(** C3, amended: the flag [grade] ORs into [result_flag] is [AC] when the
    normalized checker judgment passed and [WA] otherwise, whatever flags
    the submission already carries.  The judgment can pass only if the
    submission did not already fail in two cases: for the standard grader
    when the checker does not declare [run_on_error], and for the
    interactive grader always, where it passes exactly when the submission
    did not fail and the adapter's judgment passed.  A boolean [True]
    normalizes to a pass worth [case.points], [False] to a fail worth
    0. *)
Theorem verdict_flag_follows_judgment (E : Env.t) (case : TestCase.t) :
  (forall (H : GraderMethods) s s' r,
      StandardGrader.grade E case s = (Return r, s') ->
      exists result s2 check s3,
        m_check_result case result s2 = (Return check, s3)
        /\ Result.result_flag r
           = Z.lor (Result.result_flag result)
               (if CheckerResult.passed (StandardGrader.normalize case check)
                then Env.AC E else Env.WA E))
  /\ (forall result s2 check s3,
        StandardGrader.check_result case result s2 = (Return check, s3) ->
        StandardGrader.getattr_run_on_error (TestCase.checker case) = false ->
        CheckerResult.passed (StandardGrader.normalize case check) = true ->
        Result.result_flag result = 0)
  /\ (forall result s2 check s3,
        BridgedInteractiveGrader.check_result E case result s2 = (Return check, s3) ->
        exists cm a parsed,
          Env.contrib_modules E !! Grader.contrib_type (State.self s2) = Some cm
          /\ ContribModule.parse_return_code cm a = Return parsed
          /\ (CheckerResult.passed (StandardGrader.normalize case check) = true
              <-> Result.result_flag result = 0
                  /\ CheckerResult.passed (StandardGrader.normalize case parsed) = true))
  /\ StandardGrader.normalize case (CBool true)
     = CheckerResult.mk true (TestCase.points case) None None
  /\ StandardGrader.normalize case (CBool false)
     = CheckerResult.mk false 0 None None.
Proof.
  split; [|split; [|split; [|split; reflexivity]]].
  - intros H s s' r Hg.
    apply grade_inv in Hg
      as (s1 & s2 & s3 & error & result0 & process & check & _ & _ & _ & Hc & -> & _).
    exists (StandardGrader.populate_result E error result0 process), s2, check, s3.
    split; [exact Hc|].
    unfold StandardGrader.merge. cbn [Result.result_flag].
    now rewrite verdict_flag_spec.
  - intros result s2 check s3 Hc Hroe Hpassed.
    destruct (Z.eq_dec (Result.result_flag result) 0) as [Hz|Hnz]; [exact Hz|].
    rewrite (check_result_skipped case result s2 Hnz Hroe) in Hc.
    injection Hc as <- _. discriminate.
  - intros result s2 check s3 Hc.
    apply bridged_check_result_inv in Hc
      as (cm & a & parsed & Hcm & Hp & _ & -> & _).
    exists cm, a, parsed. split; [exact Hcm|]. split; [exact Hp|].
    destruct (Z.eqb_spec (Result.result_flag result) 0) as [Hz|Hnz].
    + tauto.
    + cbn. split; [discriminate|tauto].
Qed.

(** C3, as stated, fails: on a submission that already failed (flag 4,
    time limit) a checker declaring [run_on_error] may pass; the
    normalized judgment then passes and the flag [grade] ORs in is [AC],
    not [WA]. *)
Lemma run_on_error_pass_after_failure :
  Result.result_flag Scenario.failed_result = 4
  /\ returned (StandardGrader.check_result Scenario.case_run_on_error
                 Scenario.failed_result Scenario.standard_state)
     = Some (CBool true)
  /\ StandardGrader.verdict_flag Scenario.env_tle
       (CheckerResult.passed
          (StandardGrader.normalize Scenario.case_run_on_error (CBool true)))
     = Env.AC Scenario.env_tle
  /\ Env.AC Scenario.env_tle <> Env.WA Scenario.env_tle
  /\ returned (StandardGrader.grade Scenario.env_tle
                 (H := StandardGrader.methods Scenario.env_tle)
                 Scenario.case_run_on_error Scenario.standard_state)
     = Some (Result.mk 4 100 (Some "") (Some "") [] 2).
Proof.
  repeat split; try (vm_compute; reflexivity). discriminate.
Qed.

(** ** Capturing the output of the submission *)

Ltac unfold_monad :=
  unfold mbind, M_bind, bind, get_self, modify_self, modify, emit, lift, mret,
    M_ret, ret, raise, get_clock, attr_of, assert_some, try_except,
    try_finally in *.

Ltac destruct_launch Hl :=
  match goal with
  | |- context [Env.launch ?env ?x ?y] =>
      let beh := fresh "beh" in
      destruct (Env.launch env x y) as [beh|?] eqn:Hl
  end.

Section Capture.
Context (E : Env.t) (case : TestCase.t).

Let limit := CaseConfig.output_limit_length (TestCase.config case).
..........
### How to complete this task
The complete listing is to be repeated word for word.

### Worked solution
(** C3, amended: the flag [grade] ORs into [result_flag] is [AC] when the
    normalized checker judgment passed and [WA] otherwise, whatever flags
    the submission already carries.  The judgment can pass only if the
    submission did not already fail in two cases: for the standard grader
    when the checker does not declare [run_on_error], and for the
    interactive grader always, where it passes exactly when the submission
    did not fail and the adapter's judgment passed.  A boolean [True]
    normalizes to a pass worth [case.points], [False] to a fail worth
    0. *)
Theorem verdict_flag_follows_judgment (E : Env.t) (case : TestCase.t) :
  (forall (H : GraderMethods) s s' r,
      StandardGrader.grade E case s = (Return r, s') ->
      exists result s2 check s3,
        m_check_result case result s2 = (Return check, s3)
        /\ Result.result_flag r
           = Z.lor (Result.result_flag result)
               (if CheckerResult.passed (StandardGrader.normalize case check)
                then Env.AC E else Env.WA E))
  /\ (forall result s2 check s3,
        StandardGrader.check_result case result s2 = (Return check, s3) ->
        StandardGrader.getattr_run_on_error (TestCase.checker case) = false ->
        CheckerResult.passed (StandardGrader.normalize case check) = true ->
        Result.result_flag result = 0)
  /\ (forall result s2 check s3,
        BridgedInteractiveGrader.check_result E case result s2 = (Return check, s3) ->
        exists cm a parsed,
          Env.contrib_modules E !! Grader.contrib_type (State.self s2) = Some cm
          /\ ContribModule.parse_return_code cm a = Return parsed
          /\ (CheckerResult.passed (StandardGrader.normalize case check) = true
              <-> Result.result_flag result = 0
                  /\ CheckerResult.passed (StandardGrader.normalize case parsed) = true))
  /\ StandardGrader.normalize case (CBool true)
     = CheckerResult.mk true (TestCase.points case) None None
  /\ StandardGrader.normalize case (CBool false)
     = CheckerResult.mk false 0 None None.
Proof.
  split; [|split; [|split; [|split; reflexivity]]].
  - intros H s s' r Hg.
    apply grade_inv in Hg
      as (s1 & s2 & s3 & error & result0 & process & check & _ & _ & _ & Hc & -> & _).
    exists (StandardGrader.populate_result E error result0 process), s2, check, s3.
    split; [exact Hc|].
    unfold StandardGrader.merge. cbn [Result.result_flag].
    now rewrite verdict_flag_spec.
  - intros result s2 check s3 Hc Hroe Hpassed.
    destruct (Z.eq_dec (Result.result_flag result) 0) as [Hz|Hnz]; [exact Hz|].
    rewrite (check_result_skipped case result s2 Hnz Hroe) in Hc.
    injection Hc as <- _. discriminate.
  - intros result s2 check s3 Hc.
    apply bridged_check_result_inv in Hc
      as (cm & a & parsed & Hcm & Hp & _ & -> & _).
    exists cm, a, parsed. split; [exact Hcm|]. split; [exact Hp|].
    destruct (Z.eqb_spec (Result.result_flag result) 0) as [Hz|Hnz].
    + tauto.
    + cbn. split; [discriminate|tauto].
Qed.

(** C3, as stated, fails: on a submission that already failed (flag 4,
    time limit) a checker declaring [run_on_error] may pass; the
    normalized judgment then passes and the flag [grade] ORs in is [AC],
    not [WA]. *)
Lemma run_on_error_pass_after_failure :
  Result.result_flag Scenario.failed_result = 4
  /\ returned (StandardGrader.check_result Scenario.case_run_on_error
                 Scenario.failed_result Scenario.standard_state)
     = Some (CBool true)
  /\ StandardGrader.verdict_flag Scenario.env_tle
       (CheckerResult.passed
          (StandardGrader.normalize Scenario.case_run_on_error (CBool true)))
     = Env.AC Scenario.env_tle
  /\ Env.AC Scenario.env_tle <> Env.WA Scenario.env_tle
  /\ returned (StandardGrader.grade Scenario.env_tle
                 (H := StandardGrader.methods Scenario.env_tle)
                 Scenario.case_run_on_error Scenario.standard_state)
     = Some (Result.mk 4 100 (Some "") (Some "") [] 2).
Proof.
  repeat split; try (vm_compute; reflexivity). discriminate.
Qed.

(** ** Capturing the output of the submission *)

Ltac unfold_monad :=
  unfold mbind, M_bind, bind, get_self, modify_self, modify, emit, lift, mret,
    M_ret, ret, raise, get_clock, attr_of, assert_some, try_except,
    try_finally in *.

Ltac destruct_launch Hl :=
  match goal with
  | |- context [Env.launch ?env ?x ?y] =>
      let beh := fresh "beh" in
      destruct (Env.launch env x y) as [beh|?] eqn:Hl
  end.

Section Capture.
Context (E : Env.t) (case : TestCase.t).

Let limit := CaseConfig.output_limit_length (TestCase.config case).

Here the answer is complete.